Lewat cerpen “Alice” pengarang
mengajak kita (pembaca) untuk merenungi iman manusia dalam menghadapi hawa
nafsu. Labih jelasnya, pesan utama cerpen ini ialah pada dasarnya manusia
dituntut untuk selalu mematuhi perintah dan menjauhi larangan Tuhan. Jika
manusia hanya menuruti hawa nafsu, ia akan menemukan ketidakberdayaan.

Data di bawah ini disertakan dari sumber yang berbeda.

(** The arm [Op::NodeHeartbeat]. *)
Definition handle_node_heartbeat (req : NodeHeartbeatRequest) : M World NodeHeartbeatResponse :=
  if negb (hbq_coordinator_epoch req =? epoch) then
    mret (mkNodeHeartbeatResponse false [] (Some "stale coordinator epoch"))
  else
    valid ← attempt (db (fun _ => node_validate_identity (hbq_node_id req) (hbq_boot_id req)));
    match valid with
    | Err e => mret (mkNodeHeartbeatResponse false [] (Some (display e)))
    | Ok _ =>
        nodes ← db (fun _ => node_list);
        let existing := default (JObject ∅)
          (n ← find_first (fun n => bool_decide (nd_id n = hbq_node_id req)) nodes;
           json_parse (nd_resources n)) in
        let resources := heartbeat_resources existing (hbq_resources req) (hbq_provider_versions req) in
        beat ← attempt (db (fun now => node_heartbeat now (hbq_node_id req) (json_print resources)));
        match beat with
        | Err e => mret (mkNodeHeartbeatResponse false [] (Some (display e)))
        | Ok _ =>
            let data_dir := default "" (json_get "data_dir" resources ≫= json_str) in
            for_m (fun i => db (fun _ => checkpoint_rebind_location i (hbq_node_id req) data_dir))
              (hbq_committed_checkpoints req) ;;
            stale ← heartbeat_stale_workloads (hbq_node_id req) (hbq_workloads req);
            mret (mkNodeHeartbeatResponse true stale None)
        end
    end.
End maintenance.

(** The candidates are the views of [integrations.rs] with the eligibility the policy
    gives them: the unchecked sum of the coordinator does not wrap on a stored row. *)
Lemma candidate_is_reclaim_view (self : CoordinatorInner) w total i c :
  0 <= ck_restore_count c <= i64_max -> 0 <= ck_replica_count c <= u32_max ->
  candidate_view self w total i c =
    (reclaim_view c (p_min_generations_retained (ci_policy self)))
      <| rw_retirement_eligibility := candidate_eligibility self w total i c |>.
Proof.
  unfold i64_max, u32_max. intros Hr Hn. unfold candidate_view, reclaim_view, update_field. cbn.
  f_equal. unfold wrapping_add, saturating_add, u64_max. rewrite Z.mod_small by lia. lia.
Qed.
(** What [decode] does with a buffer that holds a header, field by field. *)
Definition decode_fields (m : list byte) (v o fl r : byte) (rid pl crc body : list byte)
    : FabricResult (option (Frame * nat)) :=
  reject_if (negb (bool_decide (m = MAGIC))) (ProtocolError "bad frame magic") ;;
  reject_if (negb (byte_val v =? PROTOCOL_VERSION)) (ProtocolError "unsupported protocol version {}") ;;
  op ← ok_or (Op.op_from_u8 (byte_val o)) (ProtocolError "unknown op {}");
  reject_if (MAX_FRAME_PAYLOAD <? from_be pl)
    (ProtocolError "frame payload length {payload_len} exceeds maximum {MAX_FRAME_PAYLOAD}") ;;
  if len body <? from_be pl then Ok None else
  let payload := take (Z.to_nat (from_be pl)) body in
  reject_if (negb (crc32c ((m ++ [v; o; fl; r] ++ rid ++ pl) ++ payload) =? from_be crc))
    (ProtocolError "frame checksum mismatch") ;;
  Ok (Some (mkFrame op (byte_val fl) (from_be rid) payload, (HEADER_LEN + Z.to_nat (from_be pl))%nat)).

Definition fields (m : list byte) (v o fl r : byte) (rid pl crc body : list byte) : list byte :=
  m ++ [v; o; fl; r] ++ rid ++ pl ++ crc ++ body.

Lemma bind_ext {A B} (r : FabricResult A) (k k' : A -> FabricResult B) :
  (forall a, r = Ok a -> k a = k' a) -> (r ≫= k) = (r ≫= k').
Proof. destruct r as [a | e]; [intros Hk; by apply Hk | done]. Qed.

Lemma fields_app m v o fl r rid pl crc body rest :
  fields m v o fl r rid pl crc body ++ rest = fields m v o fl r rid pl crc (body ++ rest).
Proof. unfold fields. by rewrite <- !(assoc_L (++)). Qed.

(** Makes a list of known length a list of bytes. *)
Local Ltac spell l := repeat (destruct l as [| ? l]; try discriminate).

Lemma decode_of_fields m v o fl r rid pl crc body :
  length m = 4%nat -> length rid = 8%nat -> length pl = 4%nat -> length crc = 4%nat ->
  decode (fields m v o fl r rid pl crc body) = decode_fields m v o fl r rid pl crc body.
Proof.
  intros Hm Hrid Hpl Hcrc. spell m. spell rid. spell pl. spell crc.
  unfold fields, decode, decode_fields, byte_at, slice.
  cbn [length app Nat.ltb Nat.leb HEADER_LEN Nat.sub take drop lookup list_lookup default from_option id].
  repeat (apply bind_ext; intros ? _). cbn [fr_payload].
  pose proof (from_be_range [b11; b12; b13; b14]) as Hrange. cbn [length] in Hrange.
  set (n := from_be [b11; b12; b13; b14]) in *.
  unfold len. cbn [length]. rewrite !Nat2Z.inj_succ.
  replace (_ <? Z.of_nat HEADER_LEN + n) with (Z.of_nat (length body) <? n)
    by (apply eq_bool_prop_intro; rewrite !Is_true_true, !Z.ltb_lt; unfold HEADER_LEN; lia).
  destruct (_ <? n) eqn:El; [done |]. cbn [take drop].
  replace (HEADER_LEN + Z.to_nat n - 24)%nat with (Z.to_nat n) by (unfold HEADER_LEN; lia). by rewrite !take_0, drop_0.
Qed.

Lemma fields_of (buf : list byte) : (HEADER_LEN <= length buf)%nat ->
  exists m v o fl r rid pl crc body, length m = 4%nat /\ length rid = 8%nat /\ length pl = 4%nat /\
    length crc = 4%nat /\ buf = fields m v o fl r rid pl crc body.
Proof.
  intros Hl. do 24 (destruct buf as [| ? buf]; [cbn in Hl; unfold HEADER_LEN in Hl; lia |]).
  eexists [_; _; _; _], _, _, _, _, [_; _; _; _; _; _; _; _], [_; _; _; _], [_; _; _; _], buf.
  by split_and!.
Qed.
End layout.

(** ** Encoding *)

(** The values the fields of a [Frame] have by their types. *)
Definition typed_frame (f : Frame) : Prop := 0 <= fr_flags f < 256 /\ is_u64 (fr_request_id f).

Definition fits (f : Frame) : Prop := len (fr_payload f) <= MAX_FRAME_PAYLOAD.

Section encoding.
Context `{Crc32c}.

(** The bytes of a frame, with the value [r] in the reserved byte. *)
Definition wire_with (r : byte) (f : Frame) : list byte :=
  let hdr := MAGIC ++ [byte_of PROTOCOL_VERSION; byte_of (Op.op_code (fr_op f)); byte_of (fr_flags f); r] ++
             to_be 8 (fr_request_id f) ++ to_be 4 (len (fr_payload f)) in
  hdr ++ to_be 4 (crc32c (hdr ++ fr_payload f)) ++ fr_payload f.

Sementara, soal iman yang ditampilkan lebih dalam dan intens terlihat pada
cerpen “Odah”. Lewat tokoh Odah pengarang mengajak pembaca untuk meyakini bahwa
sesungguhnya Tuhan itu ada. Kita disodori suatu pernyataan bahwa selain dunia
ini, masih ada dunia lain lagi, yakni “dunia” yang hanya diketahui dan dimiliki
Tuhan.
Nuansa Islami yang kental dan cukup
membuat kita terenyuh kita dapati pada diri tokoh Kakek Jambali dalam cerpen
“Persetujuan dengan Tuhan.” Tokoh ini mengadakan perjanjian dengan Tuhan, yakni
akan mewujudkan cita-citanya membuat jembatan yang menghubungkan tebing satu
dengan tebing lainnya. Anehnya, hal itu dilakukan sendiri; dan bahan-bahannya
pun hanya berasal dari rotan dan akar tumbuhan. Perbuatan tokoh ini dimaksudkan
sebagai balas budi, sebab dirinya pernah mengalami peristiwa tragis, yakni
menantu dan anaknya tewas akibat jatuh ke jurang itu. Atas kejadian tragis
itulah sang Kakek berjanji kepada Tuhan akan membuat jembatan agar nanti bisa
bermanfaat bagi banyak orang.
Sementara itu, masalah iman yang
dimodifikasi dengan kekuatan gaib terlihat jelas dalam dua cerpennya, yaitu
“Istri Sang Medium” dan “Bubu Hantu.” Tersirat dalam dua cerpen ini bahwa
sebenarnya kekuatan gaib tidak datang dari siapapun kecuali dari Tuhan. Bagi
manusia, kekuatan gaib seperti hantu, misalnya, memang menakutkan, namun jika
manusia beriman kuat, pasti tidak akan takut kepada hantu. Hantu akan mudah
diusir jika manusia selalu membaca ayat-ayat suci Alquran. Kejadian seperti
inilah yang menunjukkan betapa besar kekuatan dan kekuasaan Tuhan atas makhluk
apa pun.
Satu hal agaknya pantas dicatat
bahwa beberapa cerpen terakhir itu terkesan terlalu “menggurui” dan berupa
“khotbah pengarang.” Namun, bagaimana pun nuansa religiusnya tetap kuat
sehingga pembaca merasa “dituding” agar senantiasa memperbaiki iman dan
tindakannya. Tapi realitas ini memang amat wajar, sebab walau Mohammad Diponegoro
bukan seorang guru, tetapi karena ia seorang muslim yang taat, dalam segala
tindakannya pun seolah mengajari orang lain. Walaupun, sesungguhnya dia sendiri
tidak sadar dan tidak bermaksud untuk menggurui orang lain.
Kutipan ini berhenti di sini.